Swu @ May 1st 2007 10:28PM
rcme,
Regarding the man in the middle attck, doesn't the OTP force the attacker to work in real time, because as soon as the connection is terminated then a new password is needed to reconnect? And doesn't the average connection terminate after 5 minutes of inactivity? Wouldn't that make the attacker's window of opportunity very tight?
Also regarding SSL trust, can't you check the security certificate on the connection to verify the site of the bank that you're connecting to via a third party? Or is there something that I'm missing.
Caterina @ May 2nd 2007 12:10AM
I for one like this idea. I have already have my number stolen once and would like to avoid the hassle of having to report fraudulent use.
http://www.stillagirl.com
rcme @ May 2nd 2007 1:32PM
Swu
The current MITM attack consists of what is basically a proxy. The user connects to what they think is their bank/FI, but it is really the MITM website which looks just like the user's bank/FI website.
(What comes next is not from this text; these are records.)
(* ===== verification/Json.v ===== *)
(** * JSON values: [native/src/json.c]

    The growing output buffer, the recursive-descent parser, the accessors and
    mutations of the value tree, and the printer.  The conversions between text
    and [double] belong to the C library; they are the class [Double]. *)

From S2P Require Import Prelude CLib.

(** [strtod] on a number token: [None] stands for a range error or a value that
    is not finite; [double_of_int64] is the C conversion; [format_17g] is
    [printf("%.17g")]. *)
Class Double : Type := {
  double : Type;
  strtod : bytes -> option double;
  double_of_int64 : Z -> double;
  format_17g : double -> bytes;
  isfinite : double -> bool;
  strtod_int64 : forall n, INT64_MIN <= n <= INT64_MAX -> strtod (dec n) = Some (double_of_int64 n)
}.

Module Json.

(** ** The output buffer *)

Record ch_json_buffer : Type := mk_buffer {
  buffer_data : bytes;       (** the first [length] bytes of [data] *)
  buffer_capacity : Z;
  buffer_failed : bool
}.

Definition ch_json_init : ch_json_buffer := mk_buffer [] 0 false.

(** The doubling loop of [ch_json_reserve]; 64 rounds reach [SIZE_MAX]. *)
Fixpoint reserve_loop (fuel : nat) (next needed : Z) : Z :=
  if next <? needed then
    match fuel with
    | O => next
    | S fuel' => if next >? SIZE_MAX / 2 then needed else reserve_loop fuel' (next * 2) needed
    end
  else next.

(** [grow n]: whether [realloc] to [n] bytes succeeds. *)
Definition ch_json_reserve (grow : Z -> bool) (buffer : ch_json_buffer) (extra : Z)
    : ch_json_buffer * bool :=
  let length := lenZ (buffer_data buffer) in
  let failed := mk_buffer (buffer_data buffer) (buffer_capacity buffer) true in
  if buffer_failed buffer then (buffer, false)
  else if extra >? SIZE_MAX - length - 1 then (failed, false)
  else
    let needed := length + extra + 1 in
    if needed <=? buffer_capacity buffer then (buffer, true)
    else
      let next := reserve_loop 64 (if buffer_capacity buffer =? 0 then 128 else buffer_capacity buffer)
                    needed in
      if grow next then (mk_buffer (buffer_data buffer) next false, true) else (failed, false).

Definition ch_json_append (grow : Z -> bool) (buffer : ch_json_buffer) (value : bytes)
    : ch_json_buffer * bool :=
  let '(buffer, ok) := ch_json_reserve grow buffer (lenZ value) in
  if (ok : bool) then
    (mk_buffer (buffer_data buffer ++ value) (buffer_capacity buffer) (buffer_failed buffer), true)
  else (buffer, false).

(** The text of one character of a string. *)
Definition escape_char (c : Z) : bytes :=
  if c =? 34 then [92; 34]
  else if c =? 92 then [92; 92]
  else if c =? 8 then [92; 98]
  else if c =? 12 then [92; 102]
  else if c =? 10 then [92; 110]
  else if c =? 13 then [92; 114]
  else if c =? 9 then [92; 116]
  else if c <? 32 then
    [92; 117; 48; 48; hex_digit (Z.shiftr c 4); hex_digit (Z.land c 15)]
  else [c].

Fixpoint append_escaped (grow : Z -> bool) (buffer : ch_json_buffer) (value : bytes)
    : ch_json_buffer * bool :=
  match value with
  | [] => (buffer, true)
  | c :: value' =>
      let '(buffer, ok) := ch_json_append grow buffer (escape_char c) in
      if (ok : bool) then append_escaped grow buffer value' else (buffer, false)
  end.

Definition ch_json_append_string (grow : Z -> bool) (buffer : ch_json_buffer) (value : option bytes)
    : ch_json_buffer * bool :=
  let '(buffer, ok) := ch_json_append grow buffer [34] in
  if negb ok then (buffer, false)
  else
    let '(buffer, ok) := append_escaped grow buffer (default [] value) in
    if negb ok then (buffer, false) else ch_json_append grow buffer [34].

(** The text, and the empty buffer. *)
Definition ch_json_take (buffer : ch_json_buffer) : option bytes * ch_json_buffer :=
  if buffer_failed buffer then (None, ch_json_init)
  else (Some (buffer_data buffer), mk_buffer [] 0 (buffer_failed buffer)).

Section Doubles.
Context `{Double}.

(** ** Values *)

Record ch_number : Type := mk_number {
  number_value : double;
  number_integer : Z;
  number_is_integer : bool
}.

#[warnings="-register-all"]
Inductive ch_json_value : Type :=
| CH_JSON_NULL
| CH_JSON_BOOL (b : bool)
| CH_JSON_NUMBER (n : ch_number)
| CH_JSON_STRING (s : bytes)
| CH_JSON_ARRAY (items : list ch_json_value)
| CH_JSON_OBJECT (members : list (bytes * ch_json_value)).

(** ** The parser

    A parser function takes the text from the cursor on and returns what is
    left; [total] is the length of the input, for the offset in messages. *)

Definition ch_json_parse_error {A} (total : Z) (cursor message : bytes) : result A :=
  fail CH_ERROR_PARSE
    (str "JSON parse error at byte " ++ dec_nonneg (total - lenZ cursor) ++ str ": " ++ message).

Definition ch_json_hex (c : Z) : option Z :=
  if (48 <=? c) && (c <=? 57) then Some (c - 48)
  else if (97 <=? c) && (c <=? 102) then Some (c - 97 + 10)
  else if (65 <=? c) && (c <=? 70) then Some (c - 65 + 10)
  else None.

(** The value of four hexadecimal digits. *)
Definition ch_json_code_unit (a b c d : Z) : option Z :=
  w ← ch_json_hex a; x ← ch_json_hex b; y ← ch_json_hex c; z ← ch_json_hex d;
  Some (Z.lor (Z.shiftl (Z.lor (Z.shiftl (Z.lor (Z.shiftl w 4) x) 4) y) 4) z).

(** The bytes that [ch_json_append_codepoint] appends: it hands a NUL-terminated
    buffer to [ch_json_append]. *)
Definition ch_json_append_codepoint (codepoint : Z) : bytes :=
  until_nul
    (map u8
       (if codepoint <=? 127 then [codepoint]
        else if codepoint <=? 2047 then
          [Z.lor 192 (Z.shiftr codepoint 6); Z.lor 128 (Z.land codepoint 63)]
        else if codepoint <=? 65535 then
          [Z.lor 224 (Z.shiftr codepoint 12); Z.lor 128 (Z.land (Z.shiftr codepoint 6) 63);
           Z.lor 128 (Z.land codepoint 63)]
        else
          [Z.lor 240 (Z.shiftr codepoint 18); Z.lor 128 (Z.land (Z.shiftr codepoint 12) 63);
           Z.lor 128 (Z.land (Z.shiftr codepoint 6) 63); Z.lor 128 (Z.land codepoint 63)])).

Definition simple_escape (e : Z) : option Z :=
  if e =? 34 then Some 34
  else if e =? 92 then Some 92
  else if e =? 47 then Some 47
  else if e =? 98 then Some 8
  else if e =? 102 then Some 12
  else if e =? 110 then Some 10
  else if e =? 114 then Some 13
  else if e =? 116 then Some 9
  else None.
The MITM website/proxy then establishes a connection to the real bank/FI and just forwards the user's authentication/OTP on to the real bank/FI website and then sits in the middle of the session, providing the user only the information about that session/transaction that the MITM wants the user to see.
Since this all occurs in real-time (aka the MITM proxy), the OTP can't stop this attack.
One way to stop this is to use out of band verification, like SMS or voice messages confirming a transaction.
Another way to stop this attack is to allow the user to verify the identity of the real bank/FI, which SSL was designed to do many years ago. The problem is that SSL trust has been eroded by the CAs that issue SSL certificates, and since there is currently no consistency in SSL certificate issuance, and DNS webhost naming, it is virtually impossible for the averge user to understand the trust associated with a given SSL certificate issued for a given hostname. The problem is, SSL certs can be gotten today for look-alike hostnames that can be used to commit fraud. This is as much a problem with DNS as it is with SSL certs. It is not clear that even the latest EV SSL certs will solve this problem, especially if the CAs that issue the EV SSL certs don't perform proper diligence in vetting the identity of the bbusiness owner requesting the EV SSL cert for a given hostname.
Johan S @ May 2nd 2007 2:01PM
A colleague of mine at a previous place I worked had the idea of an RFID smart card that had biometrics (fingerprint reader?) built into a wallet (or right on the card). So that way, it's convenient and can't be stolen. And of course there'll be a display on the card showing your current balance and the company name/code you are about to pay. We looked it up and it turns out fingerprint readers do exist that are thin enough, but also there was a company in Finland that may have implemented a similar idea (but i think they no longer exist).